The Day Today as with so many other British comedies produced precious few episodes, but the proportionate impact of those six episodes has been immense. Originally aired in early 1994 following the success of their radio prelude On The Hour, The Day Today covered the news, and by extension the news industry, with surreal accuracy. With Chris Morris providing an eerily accurate impression of Jeremy Paxman in a studio that bore a striking resemblance to ITN's News At Ten set of the time, one of the show's great strengths was the casual viewer could flick through and not realise it was parody. If you weren't paying attention, you could easily go a couple of minutes until you heard a headline or report that'd make you stop in your tracks, like "That's it, just time to let you know that police are still looking for the actor Burt Reynolds after he stole a dodgem and drove it out of a fairground in Islington."
Not only was the show's subtlety and dextrous, creeping satire crucial to pulling the whole thing off, it also leant itself well to building a loyal audience firmly in on the joke. And if Chris Morris' bombastic professionalism set the scene, his band of satellite colleagues were the perfect compliment: the inept economics correspondent Peter O'Hanraha-hanrahan, who often "loses the news" and thinks the German for 30 percent is "Trenta Percenta"; Collaterlie Sisters, the anamatronic and incomphrensible business news specialist who uses graphics like the Currency Kidney and the International Finance Arse to explain trends in world trading; Sylvester Stuart, the disembodied weather head; Barbara Wintergreen, the pun-happy American correspondent who covers the likes of serial killers being sentenced to death by corpses with the voice of Martin Sheen; and Valerie Sinatra, the outrageously flirted at transport reporter from her travel pod a mile above Great Britain.

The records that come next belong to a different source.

(* ===== verification/ProducerDrop.v ===== *)
(** * The end of a producer (src/client/producer.rs)

    A [BatchProducer] can be dropped when no call borrows it; its
    [ProducerInner] goes when no linger task shares it any more.  [drop] tells
    the writes it knows of to abort, and the current batch gives up its cell.
    An aborted task ends at its [await], unless it comes to its end first;
    tasks that a call of [flush] took are not aborted. *)

From Stdlib Require Import ZArith Lia.
From stdpp Require Import base list numbers gmap fin_maps.
From S2P Require Import Prelude Bytes Aggregator Batch Producer.

Local Open Scope Z_scope.
Local Open Scope rust_scope.

Section producer_drop.
Context {CE A Input Tag D Status : Type}.
Context `{AI : Aggregator A Input Tag D, DI : StatusDeaggregator D Tag Status}.

(** The last reference is gone: no linger task and no call is left. *)
Definition unshared (s : psystem CE A Input Tag D Status) : Prop :=
  ps_lingers s = ∅ /\ map_Forall (fun _ c => is_Some (pc_result c)) (ps_calls s).

(** [ProducerInner::drop], and the drop of its fields: the tasks that are told
    to abort, and the store. *)
Definition ProducerInner_drop (self : ProducerInner A) (h : store CE D) : list nat * store CE D :=
  (pending_flushes self,
   match batch_builder self with
   | Some b => broadcast_drop (results b) h
   | None => h
   end).

(** The state after that: the store, and the aborted tasks whose future was
    dropped.  A task runs until it has its answer or is dropped. *)
Local Abbreviation dstate := (store CE D * gset nat)%type.

Definition runs (c : dstate) (tid : nat) (t : FlushTask CE D) : Prop :=
  tasks (fst c) !! tid = Some t /\ task_answer t = None /\ tid ∉ snd c.

(** The tasks after the producer is gone. *)
Inductive after_drop (aborted : list nat) : dstate -> dstate -> Prop :=
| a_abort tid t h gone :
    (** the future of an aborted task is dropped, and its cell with it *)
    tid ∈ aborted -> runs (h, gone) tid t ->
    after_drop aborted (h, gone) (broadcast_drop (task_cell t) h, {[tid]} ∪ gone)
| a_complete tid t answer h gone h' :
    runs (h, gone) tid t -> complete_task tid t answer h = Ok h' ->
    after_drop aborted (h, gone) (h', gone).

Inductive dropped (s : psystem CE A Input Tag D Status) (aborted : list nat) (h : store CE D) : Prop :=
| dropped_intro :
    unshared s -> ProducerInner_drop (ps_inner s) (ps_store s) = (aborted, h) -> dropped s aborted h.

(** ** What stays

    Results that were published are there for good; a task runs exactly as long
    as its cell is open, and no two tasks have the same cell. *)
Record later (h : store CE D) (c : dstate) : Prop := {
  lt_cells : forall i v, cells h !! i = Some (Some v) -> cells (fst c) !! i = Some (Some v);
  lt_open : forall tid t, tasks h !! tid = Some t -> cells (fst c) !! task_cell t = Some None -> runs c tid t;
  lt_runs : forall tid t, runs c tid t ->
    tasks h !! tid = Some t /\ cells (fst c) !! task_cell t = Some None;
  lt_unique : forall i j t u, tasks h !! i = Some t -> tasks h !! j = Some u ->
    task_cell t = task_cell u -> i = j;
}.

Lemma broadcast_drop_open i (h : store CE D) :
  cells h !! i = Some None -> broadcast_drop i h = set_cell i (Some (Err BroadcastDropped)) h.
Proof. intros Hi. unfold broadcast_drop. by rewrite Hi. Qed.

(** The end of one task, with its cell filled. *)
Lemma later_end h c c' tid t x :
  later h c -> runs c tid t ->
  cells (fst c') = <[task_cell t := Some x]> (cells (fst c)) ->
  (forall tid2 t2, runs c' tid2 t2 <-> runs c tid2 t2 /\ tid2 <> tid) ->
  later h c'.
Proof.
  intros [Hc Ho Hr Hu] Hrun Hcells Hruns. destruct (Hr _ _ Hrun) as [Ht Hop].
  split; [| | |done]; rewrite Hcells.
  - intros i v Hi. specialize (Hc _ _ Hi). rewrite list_lookup_insert_ne; [done|naive_solver].
  - intros tid2 t2 Ht2 Hop2. destruct (decide (task_cell t2 = task_cell t)) as [Heq|Hne].
    + rewrite Heq, list_lookup_insert_eq in Hop2 by (by eapply lookup_lt_Some). done.
    + rewrite list_lookup_insert_ne in Hop2 by done. apply Hruns. split; [by apply Ho|].
      intros ->. simplify_eq.
  - intros tid2 t2 [Hr2 Hne]%Hruns. destruct (Hr _ _ Hr2) as [Ht2 Hop2]. split; [done|].
    rewrite list_lookup_insert_ne; [done|]. intros Heq. by apply Hne, (Hu _ _ _ _ Ht2 Ht).
Qed.

(** [complete_task] on a task whose cell is open: it fills the cell. *)
Lemma complete_task_open tid t answer (h : store CE D) :
  cells h !! task_cell t = Some None -> exists v,
    complete_task tid t answer h =
    Ok (mkStore (<[task_cell t := Some v]> (cells h))
          (<[tid := mkFlushTask (task_batch t) (task_deagg t) (task_cell t) (Some answer)]> (tasks h))).
Proof.
  intros Hop. unfold complete_task. destruct (task_result t answer).
  - rewrite broadcast_open by done. by eexists.
  - rewrite broadcast_drop_open by done. by eexists.
  - rewrite broadcast_drop_open by done. by eexists.
Qed.

Lemma later_after_drop aborted h c1 c2 :
  later h c1 -> after_drop aborted c1 c2 -> later h c2.
Proof.
  intros Hl. destruct 1 as [tid t h1 gone _ Hr|tid t answer h1 gone h2 Hr Hc];
    destruct (lt_runs _ _ Hl _ _ Hr) as [Ht Hop]; simpl in Hop.
  - eapply (later_end _ _ _ tid t); [done|done|by rewrite broadcast_drop_open|].
    rewrite broadcast_drop_open by done. intros tid2 t2. unfold runs. simpl. set_solver.
  - destruct (complete_task_open tid t answer h1 Hop) as [v Hv]. rewrite Hv in Hc. injection Hc as <-.
    eapply (later_end _ _ _ tid t v); [done|done|done|]. intros tid2 t2. unfold runs. simpl.
    destruct (decide (tid2 = tid)) as [->|Hne]; [|rewrite list_lookup_insert_ne by done; tauto].
    rewrite list_lookup_insert_eq by (destruct Hr; by eapply lookup_lt_Some).
    split; [by intros ([= <-] & ? & _)|by intros [_ []]].
Qed.

Lemma later_rtc aborted h c1 c2 :
  later h c1 -> rtc (after_drop aborted) c1 c2 -> later h c2.
Proof. intros Hl Hr. induction Hr; eauto using later_after_drop. Qed.

Lemma later_here h c : later h c -> tasks (fst c) = tasks h -> later (fst c) c.
Proof.
  intros [Hc Ho Hs Hu] Heq. split; [done|by rewrite Heq|rewrite Heq; by apply Hs|by rewrite Heq].
Qed.

Context {AT : AggregatorTotal A Input Tag D}.

(** The store of a reachable state after [drop], before a task goes on. *)
Lemma later_dropped a (s : psystem CE A Input Tag D Status) aborted h :
  preachable a s -> dropped s aborted h ->
  later (ps_store s) (h, ∅) /\ tasks h = tasks (ps_store s) /\
  exists b, batch_builder (ps_inner s) = Some b /\ cells h !! results b = Some (Some (Err BroadcastDropped)).
Proof using AT.
  intros L%live_reachable [_ Hd]. destruct (lv_calls _ L) as (b & (Hb & Hst & _) & _).
  pose proof (st_cur _ _ Hst) as [Hlen Hop]. revert Hd. unfold ProducerInner_drop.
  rewrite Hb, broadcast_drop_open by done. intros [= _ <-]. split; [|split; [done|]].
  - assert (Hans : forall tid t, tasks (ps_store s) !! tid = Some t ->
      cells (ps_store s) !! task_cell t = Some None <-> task_answer t = None).
    { intros tid t Ht. destruct (st_task _ _ Hst _ _ Ht) as [_ ->]. unfold cell_of. repeat case_match; naive_solver. }
    assert (Hcur : forall tid t, tasks (ps_store s) !! tid = Some t -> task_cell t <> results b).
    { intros tid t Ht. destruct (st_task _ _ Hst _ _ Ht). lia. }
    split; simpl; [| | |apply (st_unique _ _ Hst)].
    + intros i v Hi. rewrite list_lookup_insert_ne; [done|naive_solver].
    + intros tid t Ht. rewrite list_lookup_insert_ne by (by apply not_eq_sym, (Hcur tid)).
      intros Ho. split_and!; [done|by apply (Hans tid)|set_solver].
    + intros tid t (Ht & Ha & _). split; [done|].
      rewrite list_lookup_insert_ne by (by apply not_eq_sym, (Hcur tid)). by apply (Hans tid).
  - exists b. split; [done|]. simpl. by rewrite list_lookup_insert_eq by lia.
Qed.

Lemma later_drop a (s : psystem CE A Input Tag D Status) aborted h c :
  preachable a s -> dropped s aborted h -> rtc (after_drop aborted) (h, ∅) c ->
  later (ps_store s) c /\
  exists b, batch_builder (ps_inner s) = Some b /\ cells (fst c) !! results b = Some (Some (Err BroadcastDropped)).
Proof using AT.
  intros Hr Hd Hrtc. destruct (later_dropped _ _ _ _ Hr Hd) as (Hl & Htasks & b & Hb & Hcell).
  split; [by eapply later_rtc|]. exists b. split; [done|].
  eapply (lt_cells h); [|done]. eapply later_rtc; [|done]. by apply (later_here (ps_store s) (h, ∅)).
Qed.
End producer_drop.

#[local] Existing Instance AggregatorOk_total.

(** ** Two runs to the end of a producer *)

Local Abbreviation sample_psystem :=
  (psystem unit RecordAggregator ClientRecord nat RecordAggregatorStatusDeaggregator Z).

(** The linger flushed the batch; its call was cancelled, the write runs. *)
Definition lingered : sample_psystem :=
  mkPsystem (mkProducerInner (Some (mkBatchBuilder (RecordAggregator_new 2) 1)) 1 false [0%nat])
    (mkStore [None; None] [mkFlushTask [sample_record 1] RecordDeaggregator 0 None]) ∅ ∅ [].

Lemma lingered_reachable : preachable (RecordAggregator_new 2) lingered.
Proof.
  pose (s := mkPsystem (ps_inner sample_pushed) (ps_store sample_pushed) (delete 1%nat (ps_calls sample_pushed))
               (ps_lingers sample_pushed) (ps_taken sample_pushed) : sample_psystem).
  apply (preach_step _ s); [apply (preach_step _ sample_pushed); [apply sample_pushed_reachable|apply (p_cancel 1)]|].
  exact (p_expired 1 0 s (ps_inner lingered) (ps_store lingered) eq_refl eq_refl).
Qed.

(** A call of [flush] took the write and was cancelled, as was the other call;
    the linger has expired. *)
Definition flush_cancelled : sample_psystem :=
  mkPsystem (ps_inner sample_flushed) (ps_store sample_flushed) ∅ ∅ [0%nat].

Lemma flush_cancelled_reachable : preachable (RecordAggregator_new 2) flush_cancelled.
Proof.
  pose (s := mkPsystem (ps_inner sample_flushed) (ps_store sample_flushed) (delete 1%nat (ps_calls sample_flushed))
               (ps_lingers sample_flushed) (ps_taken sample_flushed) : sample_psystem).
  apply (preach_step _ s); [apply (preach_step _ sample_flushed); [apply sample_flushed_reachable|apply (p_cancel 1)]|].
  exact (p_expired 1 0 s (ps_inner flush_cancelled) (ps_store flush_cancelled) eq_refl eq_refl).
Qed.

(** ** Properties *)

(** C31: dropping a producer, whatever happened before and for every aggregator
    that does not panic.  Results that were published stay; the cell of the
    current batch says that it was dropped; a write that still runs can publish
    its result, whatever the client answers (the assertion against a double
    publish holds); a cell of a write that is still open belongs to a write that
    runs; and every write that runs was told to abort, so that it can end at once
    with its cell dropped, or was taken by a call of [flush]. *)
Theorem producer_drop_ends_writes {CE A Input Tag D Status}
    `{AI : Aggregator A Input Tag D, DI : StatusDeaggregator D Tag Status, !AggregatorTotal A Input Tag D}
    a (s : psystem CE A Input Tag D Status) aborted h h' gone :
  preachable a s -> dropped s aborted h -> rtc (after_drop aborted) (h, ∅) (h', gone) ->
  (forall i v, cells (ps_store s) !! i = Some (Some v) -> cells h' !! i = Some (Some v)) /\
  (exists b, batch_builder (ps_inner s) = Some b /\
    cells h' !! results b = Some (Some (Err BroadcastDropped))) /\
  (forall tid t answer, runs (h', gone) tid t -> exists h2, complete_task tid t answer h' = Ok h2) /\
  (forall tid t, tasks (ps_store s) !! tid = Some t -> cells h' !! task_cell t = Some None ->
    runs (h', gone) tid t) /\
  (forall tid t, runs (h', gone) tid t ->
    (tid ∈ aborted /\ after_drop aborted (h', gone) (broadcast_drop (task_cell t) h', {[tid]} ∪ gone)) \/
    tid ∈ ps_taken s).
Proof.
  intros Hr Hd Hrtc. destruct (later_drop _ _ _ _ _ Hr Hd Hrtc) as [Hl Hcur].
  apply live_reachable in Hr as L. split_and!; [apply (lt_cells _ _ Hl)|done| |apply (lt_open _ _ Hl)|].
  - intros tid t answer Hrun. apply (lt_runs _ _ Hl) in Hrun as [_ Hop].
    destruct (complete_task_open tid t answer h' Hop) as [v ->]. by eexists.
  - intros tid t Hrun. destruct (lt_runs _ _ Hl _ _ Hrun) as [Ht _].
    pose proof (lv_pending _ L _ _ Ht (proj1 (proj2 Hrun))) as Hin. destruct Hd as [_ [= <- _]].
    apply elem_of_app in Hin as [Hin|Hin]; [left; split; [done|by apply a_abort]|by right].
Qed.

Lemma producer_drop_ends_writes_witness :
  cells (snd (ProducerInner_drop (ps_inner lingered) (ps_store lingered))) !! 1%nat =
    Some (Some (Err BroadcastDropped)) /\ 0%nat ∈ [0%nat].
Proof.
  destruct (producer_drop_ends_writes (RecordAggregator_new 2) lingered [0%nat]
    (snd (ProducerInner_drop (ps_inner lingered) (ps_store lingered)))
    (snd (ProducerInner_drop (ps_inner lingered) (ps_store lingered))) ∅ lingered_reachable)
    as (_ & (b & Hb & Hc) & _ & Ho & Hw).
  - split; [|reflexivity]. split; [reflexivity|apply map_Forall_empty].
  - apply rtc_refl.
  - injection Hb as <-. split; [exact Hc|].
    destruct (Hw 0%nat _ (Ho 0%nat _ eq_refl eq_refl)) as [[H _]|H]; [exact H|inversion H].
Defined.

(** The comment on [drop] says that in-progress flushes are aborted to avoid
    leaking tasks.  A write that a cancelled call of [flush] took is not: it
    goes on after the producer is gone, and its records are written. *)
Theorem cancelled_flush_leaks_write :
  exists (s : sample_psystem) h h' t,
    preachable (RecordAggregator_new 2) s /\ dropped s [] h /\ runs (h, ∅) 0 t /\
    rtc (after_drop []) (h, ∅) (h', ∅) /\ task_answer t = None /\
    tasks h' !! 0%nat = Some (mkFlushTask [sample_record 1] RecordDeaggregator 0 (Some (Ok [7]))).
Proof.
  eexists flush_cancelled, _, _, (mkFlushTask [sample_record 1] RecordDeaggregator 0 None). split; [apply flush_cancelled_reachable|].
  split; [split; [|reflexivity]; split; [reflexivity|apply map_Forall_empty]|].
  split; [split_and!; [reflexivity|reflexivity|set_solver]|]. split; [|split; [reflexivity|]].
  - apply rtc_once. apply (a_complete _ 0%nat (mkFlushTask [sample_record 1] RecordDeaggregator 0 None) (Ok [7]));
      [split_and!; [reflexivity|reflexivity|set_solver]|reflexivity].
  - reflexivity.
Qed.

But of course, the best known Day Today foil is Alan Partridge, whose palpable lack of sporting knowledge ended up being no impediment to a sparkling career as a chat show host and early morning East Anglian DJ. In fact, it was some of Alan's best bits of sports reporting that exemplify just how extraordinarily far-sighted the show could be. As the programme basically boils down to a collection of micro sketches pulled together by idents with slogans like "Facts multiplied by importance equals news", it's an extremely easy show to look up on the likes of YouTube, even though it pre-dates the site by nigh on a decade, and Alan Partridge's football commentary ("SHIT! DID YOU SEE THAT?! He must have a foot like a traction engine!") is one of the all-time YouTube classics. Similarly, they featured a mockumentary called The Office ages before Messrs Gervais and Merchant dreamed theirs up. They even managed to pre-empt the proliferation of reality shows and histrionic soap operas with their miniseries The Pool and The Bureau.

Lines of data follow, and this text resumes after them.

(* ===== verification/BroadcastTest.v ===== *)
(** * The test of the broadcast slot, replayed (src/client/producer/broadcast.rs)

    One task makes the calls of the test in their order: a call that does not
    wait is run to its end. *)

From Stdlib Require Import ZArith Lia.
From stdpp Require Import base list numbers gmap fin_maps.
From S2P Require Import Prelude Batch Broadcast ProtocolTests.

Local Open Scope Z_scope.
Local Open Scope rust_scope.

Section calls.
Context {T N Token : Type} `{!Notify N Token}.
Local Abbreviation slot := (channel (T:=T) (N:=N) (Token:=Token)).

(** The steps of [broadcast] or [drop] that follow; there are at most five. *)
Fixpoint sender_run (k : nat) (c : slot) : slot :=
  match k with
  | O => c
  | S k =>
      let '(s, data, n) := sender_step (ch_sender c) (ch_data c) (ch_notify c) in
      sender_run k (mkChannel s data n (ch_receiving c))
  end.

(** [broadcast.broadcast(r)] and [std::mem::drop(broadcast)]. *)
Definition slot_broadcast (r : T) (c : slot) : slot :=
  sender_run 5 (mkChannel (Publishing r) (ch_data c) (ch_notify c) (ch_receiving c)).
Definition slot_drop (c : slot) : slot :=
  sender_run 5 (mkChannel Dropping (ch_data c) (ch_notify c) (ch_receiving c)).

(** [receiver.peek()], with the lock free. *)
Definition slot_peek (c : slot) : option (outcome BroadcastError T) := ch_data c.

(** [receiver.receive().await]: the call is polled until it returns; [None]:
    it waits. *)
Fixpoint receive_poll (k : nat) (c : slot) (r : receiving (T:=T) (Token:=Token)) :
    option (outcome BroadcastError T) :=
  match r, k with
  | Returned v, _ => Some v
  | _, O => None
  | _, S k =>
      match receive_step (ch_sender c) (ch_data c) (ch_notify c) r with
      | Some r => receive_poll k c r
      | None => None
      end
  end.
Definition slot_receive (c : slot) : option (outcome BroadcastError T) :=
  receive_poll 3 c (receive_start (ch_notify c)).

(** The runs are runs of the slot. *)
Lemma sender_run_reachable k c : rtc chstep c (sender_run k c).
Proof.
  revert c. induction k as [|k IH]; intros c; simpl; [apply rtc_refl|].
  destruct (sender_step _ _ _) as [[s data] n] eqn:Hs. eapply rtc_l; [by apply ch_send|apply IH].
Qed.

Lemma broadcast_reachable r c : ch_sender c = Holding -> rtc chstep c (slot_broadcast r c).
Proof.
  intros Hc. destruct c as [s data n m]. simpl in Hc. subst s.
  eapply rtc_l; [apply ch_broadcast|apply sender_run_reachable].
Qed.

Lemma drop_reachable c : ch_sender c = Holding -> rtc chstep c (slot_drop c).
Proof.
  intros Hc. destruct c as [s data n m]. simpl in Hc. subst s.
  eapply rtc_l; [apply ch_abandon|apply sender_run_reachable].
Qed.
End calls.

(** A call that times out is dropped; it leaves the slot as it was. *)
Definition test_broadcast_once : Prop :=
  let fresh := ch_initial (T:=Z) (N:=nat) (Token:=nat) 0%nat in
  ch_sender (slot_broadcast 1 fresh) = Gone /\
  slot_peek fresh = None /\ slot_receive fresh = None /\
  (let c := slot_broadcast 2 fresh in
   slot_peek c = Some (Ok 2) /\ slot_peek c = Some (Ok 2) /\ slot_receive c = Some (Ok 2) /\ slot_receive c = Some (Ok 2)) /\
  (let c := slot_broadcast 4 fresh in slot_receive c = Some (Ok 4) /\ slot_receive c = Some (Ok 4)) /\
  (let c := slot_drop fresh in
   slot_receive c = Some (Err BroadcastDropped) /\ slot_receive c = Some (Err BroadcastDropped)).

Lemma broadcast_test_passes : test_broadcast_once.
Proof. passes. Qed.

But if surreal innovation got people watching, it was the tendency to push the boundaries that got people talking, the best example of which was the story of IRA "bomb dogs" going off around the UK. The report showed cordoned off streets, people panicking as "terrierists" ran aimlessly round the streets, and amusingly earnest graphics showing a dog coated with a special resin being blown 1,000ft into the air. It also showed Sinn Féin's "deputy leader" interviewed while taking helium, to take credibility away from his statements. While still funny now, given the tense political state of play in 1994 (the IRA habitually bombed city centre targets, including BBC's Television Centre, during this period, and interviews with Sinn Fein members could only be showed in silhouette with the voice of actual actors like Stephen Rea and Butch Dingle from Emmerdale dubbed over it) it was darkly humorous at least, and downright ballsy at best.
And then there's the actors and contributors themselves. Had they been American, they surely would have been dubbed as a Pack of some kind, but despite the lack of officialdom the main players in The Day Today continue to dominate British comedy. The success of Steve Coogan is self-evident, and Chris Morris went on to achieve legendary status with Brass Eye and directed and co-wrote the recent film Four Lions. Patrick Marber wrote the movie Closer, which is one of the more mindblowing facts I've heard this year. Doon Mackichan was one third of Smack The Pony, Rebecca Front as Nicola Murray is the recipient of most of Malcolm Tucker's ire on The Thick Of It, while producer Armando Ianucci has had a hand of some sort in every funny thing the BBC has made since. Executive Producer Peter Fincham is now the head of ITV, but we'll forgive him that.
Ultimately though, for all the show's influence, it leaves a legacy of prescience as much as parody. What was in 1994 an incremental clinic in absurdity looks more like a journalists' handbook in 2010. Which, unlike The Day Today, isn't particularly funny.